秦牧玄陡然提高了嗓门,目光扫向一众人,房间里顿时安静下来。
“都长本事了是吧,敢去拆栖凤楼了,你们知道那是谁家的产业吗,冀王,王爷,懂吗?”秦牧玄捏着酸胀的眉心,“这里是京城,不是边塞,在这里你往人群里丢块砖头都可能砸到个四品官,知道吗?”
秦牧玄的唾沫星子都快崩到张校尉的脸上了。
张校尉只得缩着脑袋听着。
“先不说咱们没证据,证明是他们下的药,就算有,那又怎样?除非老子真的死了,否则啥罪过冀王罩不住?”

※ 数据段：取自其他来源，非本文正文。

(* ===== verification/Prelude.v ===== *)
(** * NewsCache: a verification development

    NewsCache is a caching NNTP server: news readers connect to it, it serves them from
    databases on disk and fills these from news servers.  This library is a model of
    it, function by function, with the theorems that make it correct.  It follows the
    sources under src/: NVClasses-0.9.1 (databases in memory-mapped files),
    NServer-0.9.1 (articles, newsgroups, news servers), md5lib, and src (the programs
    nnrpd/nntpd, updatenews, NewsCacheClean).

    ** How code is modelled

    This file holds the vocabulary of all others.  A function of the program that
    changes an object is a computation of the monad [M S A] on the state [S] of that
    object.  Its outcomes are [Ret] (a value and the new state), [Throw] (a C++
    exception, with the state at the [throw]: what was written stays), [Abort]
    (undefined behaviour: an access outside a mapping or an array, a null or dangling
    pointer, an uninitialized variable) and [Spin] (the fuel of a loop is used up).
    [wp] is total correctness: it excludes the last three, [runs] excludes [Abort] and
    [Spin] and allows for exceptions, [may] is partial correctness.  Every loop whose
    recursion is not structural takes fuel computed from its input (the rest of a
    stream, the size of a table, a range of numbers, the retries left), so that [Spin]
    means a loop that does not end; the theorems that state [wp] or [runs] prove that
    the fuel is enough.

    Integers are Z with the wrap-around of their types written out ([w64], [w32],
    [s32]): LP64, as in the default build.  Bytes are [ascii], strings and files lists of
    bytes, objects that are stored in files their bytes.  Pointers into a mapping are
    offsets, pointers into C strings the rest of the string.

    ** The parts

    Databases (src/NVClasses-0.9.1):
    - Memory.v: the bytes of a file, words in them.
    - Container.v: NVcontainer, its mapping, locks and allocator; the virtual
      make_current is the class [VTable], the system calls the class [Os].  Heap.v is
      the abstract allocator (a tiling of blocks, first fit, coalescing), Alloc.v the
      invariant and the rules of lock and resize, Nvalloc.v and Nvfree.v the proofs that
      nvalloc and nvfree refine it, ContainerSpec.v the theorems.
    - NVlist.v (NVlist, NVList), Records.v, NVHash.v: lists of records and the table of
      such lists.
    - NVArray.v: the array of records; ArrayLaws.v its invariant and rules, ArrayMap.v
      that it refines a list of optional records.
    - Logger.v: the log.

    Texts (src/NServer-0.9.1, src/md5lib):
    - Text.v: readline and the Lexer.  Matching.v: matchgroup, wildmat, NewsgroupFilter.
    - ServerList.v: MPList, the news servers of the configuration.  GroupInfo.v.
    - Article.v, OverviewFmt.v.  Md5.v: md5 and md5crypt.

    Newsgroups and news servers (src/NServer-0.9.1):
    - ActiveDB.v: NVActiveDB, the map from names to descriptions.  DbLaws.v: that it
      obeys the laws of the class [ActiveDB], which RServer uses.
    - Sstream.v: the stream RServer talks on.
    - RServer.v: connect, issue, selectgroup; RNews.v: active, groupinfo, articles,
      post.  The network is a script of what each connection delivers.  RSafe.v: the
      dialogue ends on every script; RTalk.v: what an exchange achieves; RPost.v: post.
    - RNewsgroup.v: newsgroups that are not cached.
    - CServer.v: CServer and the spool.  RActive.v: retrieving the list of groups talks
      to one server at a time, whatever becomes of the database; CSafe.v: when the cache
      is used, and that offline servers are left alone.  CSpool.v: the spool is a bag,
      from which the order of readdir picks.  SpoolLock.v: ObjLock, and the functions of
      ArtSpooler as steps of many processes.
      Spooldir.v: mkpdir and the directories of the spool.
    - NVNewsgroup.v: a newsgroup in a database file.  NgLaws.v: records and articles
      are found again; NgBig.v: articles in files of their own; NgSize.v: a new range.
      CNewsgroup.v: a newsgroup of the cache; CacheHit.v: what is cached is not asked for
      again.  CClient.v: CServer::getgroup, and the server with the newsgroups it gave
      out as an instance of [NewsServer].  Servers.v: how the servers are made and
      deleted.

    The programs (src/src):
    - AccessList.v, Config.v: the configuration.  NnrpAuth.v: authinfo; AuthPam.v: with
      PAM and plain passwords.  Calendar.v: the C library's calendar, for newgroups and
      date.
    - ClientData.v: a client and its commands, and the class [NewsServer] of what the
      commands use of the caching server.  Nnrp.v: the functions ns_*.  Nnrpd.v: the
      session.  NnrpdKeeps.v: a walk through the commands for relations they keep;
      NnrpdSafe.v: what a client cannot do; NnrpdReads.v: what it is shown; Connect.v:
      how it connects;
      LocalGroup.v: newsgroups of the database obey what NnrpdReads.v relies on;
      Session.v: sessions that run on the caching server.
    - Nntpd.v: the daemon and its children as a transition system.
    - Clean.v: NewsCacheClean.  Updatenews.v: updatenews.
    - Exceptions.v: the classes of exceptions, and the handlers of a child of nntpd.
    - Process.v: programs as sequences of effects that end with a value, exit or crash;
      setugid, the start of nntpd, signals.  Programs.v: main of the three programs.

    The parts meet in interfaces.  [VTable] is what a container needs of its subclass
    (instances for NVHash and NVArray); [ActiveDB] is what RServer needs of the
    database; [NewsServer] is what the commands need of the server; [walkable] is what
    next and last need of a newsgroup; [FileLocks] and [Os] are the kernel's side.  The
    theorems on a client of an interface are proved from its laws, and the
    implementation is proved to obey them.

    ** The theorems

    Each carries its number as a claim in front of its statement.
    - What a client is given (NnrpdReads.v, NnrpdSafe.v): it is only in newsgroups its
      entry lets it read; where a login is asked for, a client whose passwords are all
      rejected gets nothing; its commands are those of its flags; each form of the lists
      shows the groups its rules tell; next and last find the
      nearest article; requests that fail are answered and change nothing.
    - What is cached (CacheHit.v, NgLaws.v, NgBig.v, NgSize.v, ArrayMap.v): an article
      crosses the network once; articles and overview records come back as they were
      stored, every record has a type, an expiry keeps what is in the new range and the
      files with it, the array is a list of records.
    - What the news servers are asked (RSafe.v, RTalk.v, RPost.v, CSafe.v): dialogues
      end, the numbers of a reply are stored (and the posting flag is lost), a post that
      succeeds was taken by all servers, or they had its Message-ID, a fresh entry is
      served without a question, and servers marked offline get none.
    - The spool (CSpool.v, SpoolLock.v): every article comes back once, in whatever order
      readdir gives the files; many processes are one after the other.
    - Databases (ContainerSpec.v, NVHash.v, ActiveDB.v): allocation and release refine
      the abstract allocator, locks nest, opening establishes the invariant, the hash
      table keeps its records, the database of the newsgroups is a map that can be
      printed and read.
    - Texts: patterns mean what their specification says, the server list can be printed
      and read when its entries are printable, texts are read up to their end, fields of
      articles and overview records are the right ones, MD5 does not depend on the pieces,
      with words of 32 bits and with the 64 of LP64, where it cannot digest a block.
    - Who is served (Connect.v, AuthPam.v, Programs.v): by the first entry that matches
      and allows something; rights change with a proof of the user only; no client is
      served, and no port listened to, with the rights of root.
    - Processes (Nntpd.v, Clean.v, Programs.v, Servers.v): at most MaxConnections
      children; a run of NewsCacheClean removes the least recently used files and no
      more than needed, articles before their database; the constructor of the server
      restores the database earlier ones left and establishes the invariant its operations
      need.
    - The log (Logger.v, Exceptions.v): it holds the lines that were written, however
      they are put together, with the priority of their message when that ends its lines,
      and else with that of the next; every exception that ends a session of a child of
      nntpd is reported in it.
    Places where the code does not do what it means to are lemmas of their own, on
    concrete inputs where that is clearer ([Session.listgroup_escapes],
    [NnrpdReads.post_never_posts], [Nntpd.lost_decrement],
    [Spooldir.mkpdir_uninitialized], [ArrayMap.setsize_frees_first],
    [RTalk.selectgroup_loses_flag], [Md5.md5crypt_lp64] and others).

    ** Bounds and assumptions

    The theorems on files assume that a file stays below [limit] (2^31 bytes, the range
    of the int in which nvalloc computes the missing size), that places are left on the
    lock stack, and that the system calls obey [OsOk].  Those on newsgroups take ranges
    below 2^32.  The kernel's locks obey [FileLocksOk], stat and mkdir [FsOk]; readdir
    gives every file once, in an order that may be another one each time.  The
    witnesses apply each theorem at concrete files, networks and clients.

    ** Not modelled

    What the functions write to the log, but for the reports of exceptions; the
    effects of the socket++ and C libraries, the resolver, PAM and the password database
    (parameters where their answers matter); signals in the middle of a function (but
    for SIGCHLD in nntpd, the alarm and the end of a session); names that are longer than
    the arrays for options; two objects of one process on the same newsgroup database;
    failures of the file system beyond a missing file, and of fcntl on the lock file of
    the spool.  PostResult of NServer.h is never compiled.  cConfig and the check
    programs call the classes and print; Debug.h, VirtualIterator.h and ActiveDB.cc have
    no behaviour of their own. *)
From Stdlib Require Export ZArith Lia Ascii String.
From stdpp Require Export base gmap list strings.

小钱愤愤地说:“可~~大人,也不能就这么算啦。老夫人照顾了您半宿,夫人更是彻夜未离开您半步。”
“母亲,迩君,大伙儿,都辛苦了。”
身体里的白火愈加旺盛了,秦牧玄面容线条回缓,他不是没感到身边人的温暖,而是想保护他们的欲望太过强烈。
“我说过要放过他们吗?你们跟了我这么久,见到过咱宁北军吃过亏?何必急于一时呢,再忍两天,到时候有你们出气的时候。在这之前,所有人都听好了。”他郑重地说:
“我晕过去这事儿,一个字都不许说出去,但凡知道此事的人都要通知到,明白吗?只要能保守秘密直至明日,咱们就有报仇的机会,懂吗!”
“是,大人”
“好的。”
众人纷纷应是。
“好了,该说的都说了,该干嘛都干嘛去,全当啥事都没发生,知道吗?让我歇会儿。”
“是——”
所有在场亲兵同时应是,而后纷纷退出了房间。
“秦哥哥~~”迩君捋了捋耳边碎发,鼻尖一酸,慌忙按了眼角。
“迩君,不怕,你看,秦哥哥好好的,没事儿了,”他抚着丛迩君略带倦意的忧郁小脸,怜惜道,“咱不哭了,好不好?我与那花魁真的没什么的,师姐一直同我在一起,可为我作证。”
“那花魁可不是个普通人,我与秦师弟处处谨慎,一切都得做给她们看,做到如此你秦哥儿还是成这样了。”萧雨墨淡淡地描述着栖凤楼的经历,清冷的表情忽而变得疑惑,“秦师弟,那酒里到底下的什么药,能让你的这种体质都有如此的反应?”
“估计是致幻之类的药物,与上次那紫烟效果相同,只是更加剧烈。昨日,我一路都在极力压制药效,最后还是没压制住,这种药物真是够猛烈的。”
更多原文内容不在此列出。